--- START ---
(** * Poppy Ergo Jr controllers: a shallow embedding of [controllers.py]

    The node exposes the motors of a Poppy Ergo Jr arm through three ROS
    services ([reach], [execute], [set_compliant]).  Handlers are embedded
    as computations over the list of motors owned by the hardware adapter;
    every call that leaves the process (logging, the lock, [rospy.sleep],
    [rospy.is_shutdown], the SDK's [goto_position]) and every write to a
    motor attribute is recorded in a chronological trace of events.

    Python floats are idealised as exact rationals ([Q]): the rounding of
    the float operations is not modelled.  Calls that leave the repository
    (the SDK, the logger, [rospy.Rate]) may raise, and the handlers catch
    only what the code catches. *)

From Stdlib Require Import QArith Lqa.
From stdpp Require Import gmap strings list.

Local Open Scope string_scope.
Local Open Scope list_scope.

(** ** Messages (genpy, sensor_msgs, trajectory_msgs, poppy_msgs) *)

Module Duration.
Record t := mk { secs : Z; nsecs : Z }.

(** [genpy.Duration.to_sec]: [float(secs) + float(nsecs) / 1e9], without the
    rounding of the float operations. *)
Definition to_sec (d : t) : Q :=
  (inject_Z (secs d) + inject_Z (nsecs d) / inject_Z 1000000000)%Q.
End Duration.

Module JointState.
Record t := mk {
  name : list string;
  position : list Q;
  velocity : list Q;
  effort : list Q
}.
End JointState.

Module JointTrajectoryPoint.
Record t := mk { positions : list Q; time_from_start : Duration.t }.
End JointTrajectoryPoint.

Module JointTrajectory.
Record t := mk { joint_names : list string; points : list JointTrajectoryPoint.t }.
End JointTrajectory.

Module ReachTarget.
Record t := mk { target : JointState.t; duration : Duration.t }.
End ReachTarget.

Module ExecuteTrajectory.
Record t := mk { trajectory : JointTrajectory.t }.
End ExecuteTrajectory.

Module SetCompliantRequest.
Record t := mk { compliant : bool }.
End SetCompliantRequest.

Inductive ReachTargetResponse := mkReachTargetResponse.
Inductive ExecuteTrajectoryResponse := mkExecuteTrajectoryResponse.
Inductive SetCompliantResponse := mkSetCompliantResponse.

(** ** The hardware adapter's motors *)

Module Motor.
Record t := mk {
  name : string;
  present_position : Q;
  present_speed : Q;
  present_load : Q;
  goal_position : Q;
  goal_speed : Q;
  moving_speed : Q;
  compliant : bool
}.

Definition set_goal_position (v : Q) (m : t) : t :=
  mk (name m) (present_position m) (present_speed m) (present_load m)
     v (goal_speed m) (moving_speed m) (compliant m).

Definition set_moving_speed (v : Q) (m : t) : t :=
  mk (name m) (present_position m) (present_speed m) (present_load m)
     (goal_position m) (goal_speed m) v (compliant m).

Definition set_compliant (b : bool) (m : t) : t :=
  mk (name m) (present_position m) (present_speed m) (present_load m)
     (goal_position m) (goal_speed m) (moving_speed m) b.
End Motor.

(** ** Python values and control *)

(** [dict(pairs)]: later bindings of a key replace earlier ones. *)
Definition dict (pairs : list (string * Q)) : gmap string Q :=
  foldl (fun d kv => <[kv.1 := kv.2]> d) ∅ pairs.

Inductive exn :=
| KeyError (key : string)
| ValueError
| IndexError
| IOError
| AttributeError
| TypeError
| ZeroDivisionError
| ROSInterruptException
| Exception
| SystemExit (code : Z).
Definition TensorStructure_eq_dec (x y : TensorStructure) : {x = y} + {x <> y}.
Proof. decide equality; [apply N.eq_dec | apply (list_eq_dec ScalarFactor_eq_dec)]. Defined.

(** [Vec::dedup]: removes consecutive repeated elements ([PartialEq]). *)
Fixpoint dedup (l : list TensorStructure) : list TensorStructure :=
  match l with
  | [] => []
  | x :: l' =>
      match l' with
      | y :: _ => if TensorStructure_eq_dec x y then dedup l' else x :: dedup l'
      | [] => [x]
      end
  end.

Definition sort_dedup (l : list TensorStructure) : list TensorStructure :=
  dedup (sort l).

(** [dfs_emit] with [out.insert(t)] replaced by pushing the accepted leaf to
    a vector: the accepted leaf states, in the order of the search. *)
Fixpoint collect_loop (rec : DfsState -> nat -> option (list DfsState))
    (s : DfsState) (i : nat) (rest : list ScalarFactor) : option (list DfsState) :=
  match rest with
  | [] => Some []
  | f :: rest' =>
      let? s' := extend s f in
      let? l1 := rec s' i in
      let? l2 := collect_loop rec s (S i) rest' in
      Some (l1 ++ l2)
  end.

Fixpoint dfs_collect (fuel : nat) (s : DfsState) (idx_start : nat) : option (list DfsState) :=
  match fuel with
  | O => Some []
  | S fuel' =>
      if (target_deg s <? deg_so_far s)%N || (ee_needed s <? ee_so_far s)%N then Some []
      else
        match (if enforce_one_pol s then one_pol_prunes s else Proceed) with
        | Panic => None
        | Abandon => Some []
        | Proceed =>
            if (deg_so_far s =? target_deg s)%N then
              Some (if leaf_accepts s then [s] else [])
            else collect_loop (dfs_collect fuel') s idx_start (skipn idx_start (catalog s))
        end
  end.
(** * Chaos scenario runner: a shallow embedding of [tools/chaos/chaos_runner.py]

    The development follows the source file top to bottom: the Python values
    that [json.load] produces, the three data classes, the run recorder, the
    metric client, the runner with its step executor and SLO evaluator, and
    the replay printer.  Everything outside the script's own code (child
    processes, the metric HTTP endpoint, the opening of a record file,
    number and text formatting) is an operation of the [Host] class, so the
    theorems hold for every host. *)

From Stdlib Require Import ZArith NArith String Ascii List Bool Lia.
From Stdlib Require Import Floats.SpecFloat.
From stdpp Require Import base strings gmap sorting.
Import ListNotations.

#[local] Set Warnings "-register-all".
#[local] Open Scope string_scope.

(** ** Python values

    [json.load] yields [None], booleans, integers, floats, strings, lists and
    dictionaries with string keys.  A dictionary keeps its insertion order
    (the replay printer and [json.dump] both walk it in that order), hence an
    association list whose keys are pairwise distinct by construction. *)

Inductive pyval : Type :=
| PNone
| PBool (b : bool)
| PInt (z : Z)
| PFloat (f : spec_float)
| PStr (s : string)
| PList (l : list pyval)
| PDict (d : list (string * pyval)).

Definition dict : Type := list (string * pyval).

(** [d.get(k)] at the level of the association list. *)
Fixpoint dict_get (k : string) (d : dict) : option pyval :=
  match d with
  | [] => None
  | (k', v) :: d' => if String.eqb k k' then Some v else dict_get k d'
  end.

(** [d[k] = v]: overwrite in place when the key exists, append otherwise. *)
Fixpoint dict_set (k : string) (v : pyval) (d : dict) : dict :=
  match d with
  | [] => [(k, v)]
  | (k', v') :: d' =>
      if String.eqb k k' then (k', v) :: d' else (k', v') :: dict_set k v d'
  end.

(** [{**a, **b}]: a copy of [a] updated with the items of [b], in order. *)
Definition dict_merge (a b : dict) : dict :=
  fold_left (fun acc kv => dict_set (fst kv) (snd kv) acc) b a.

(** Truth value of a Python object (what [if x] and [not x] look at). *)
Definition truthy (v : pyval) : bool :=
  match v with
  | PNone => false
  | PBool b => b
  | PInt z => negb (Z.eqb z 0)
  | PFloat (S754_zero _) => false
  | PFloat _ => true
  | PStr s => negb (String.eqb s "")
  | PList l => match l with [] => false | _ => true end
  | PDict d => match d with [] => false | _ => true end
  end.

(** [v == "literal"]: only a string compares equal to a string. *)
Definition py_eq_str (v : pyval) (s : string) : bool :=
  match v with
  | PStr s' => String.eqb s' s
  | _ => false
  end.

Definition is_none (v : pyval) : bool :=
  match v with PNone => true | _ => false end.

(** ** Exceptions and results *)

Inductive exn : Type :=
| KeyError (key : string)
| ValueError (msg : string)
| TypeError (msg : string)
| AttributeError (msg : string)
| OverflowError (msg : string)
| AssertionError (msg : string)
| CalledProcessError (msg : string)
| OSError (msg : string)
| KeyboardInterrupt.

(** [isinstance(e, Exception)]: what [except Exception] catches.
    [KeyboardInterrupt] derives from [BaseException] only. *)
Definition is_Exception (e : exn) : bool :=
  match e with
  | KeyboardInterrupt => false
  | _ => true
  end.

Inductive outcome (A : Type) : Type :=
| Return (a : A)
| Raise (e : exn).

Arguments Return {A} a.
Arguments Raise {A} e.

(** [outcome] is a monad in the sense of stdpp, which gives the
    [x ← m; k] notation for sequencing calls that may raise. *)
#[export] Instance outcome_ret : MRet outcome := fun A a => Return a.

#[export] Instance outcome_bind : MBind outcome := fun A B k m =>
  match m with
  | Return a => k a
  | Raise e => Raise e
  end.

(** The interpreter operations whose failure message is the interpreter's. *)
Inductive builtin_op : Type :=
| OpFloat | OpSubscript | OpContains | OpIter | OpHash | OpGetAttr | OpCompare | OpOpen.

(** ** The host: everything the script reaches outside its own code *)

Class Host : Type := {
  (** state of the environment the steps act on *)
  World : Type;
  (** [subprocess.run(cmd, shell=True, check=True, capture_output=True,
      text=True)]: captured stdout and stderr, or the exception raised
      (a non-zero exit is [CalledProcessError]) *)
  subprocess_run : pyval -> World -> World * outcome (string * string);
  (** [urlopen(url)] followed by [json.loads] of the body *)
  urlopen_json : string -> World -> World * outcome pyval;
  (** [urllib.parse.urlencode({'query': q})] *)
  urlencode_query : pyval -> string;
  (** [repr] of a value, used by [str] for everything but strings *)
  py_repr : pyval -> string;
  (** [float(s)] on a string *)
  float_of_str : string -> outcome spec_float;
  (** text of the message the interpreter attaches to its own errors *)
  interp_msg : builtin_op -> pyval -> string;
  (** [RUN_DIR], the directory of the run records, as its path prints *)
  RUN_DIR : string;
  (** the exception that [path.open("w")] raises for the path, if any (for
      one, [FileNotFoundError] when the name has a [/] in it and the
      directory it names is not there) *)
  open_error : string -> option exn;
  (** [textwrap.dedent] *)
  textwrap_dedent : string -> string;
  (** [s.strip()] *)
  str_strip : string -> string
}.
--- END ---
▶ [Exercise]: Please show each line in the records above that contains "outside".

▶ [Result]:
    the replay printer.  Everything outside the script's own code (child
(** ** The host: everything the script reaches outside its own code *)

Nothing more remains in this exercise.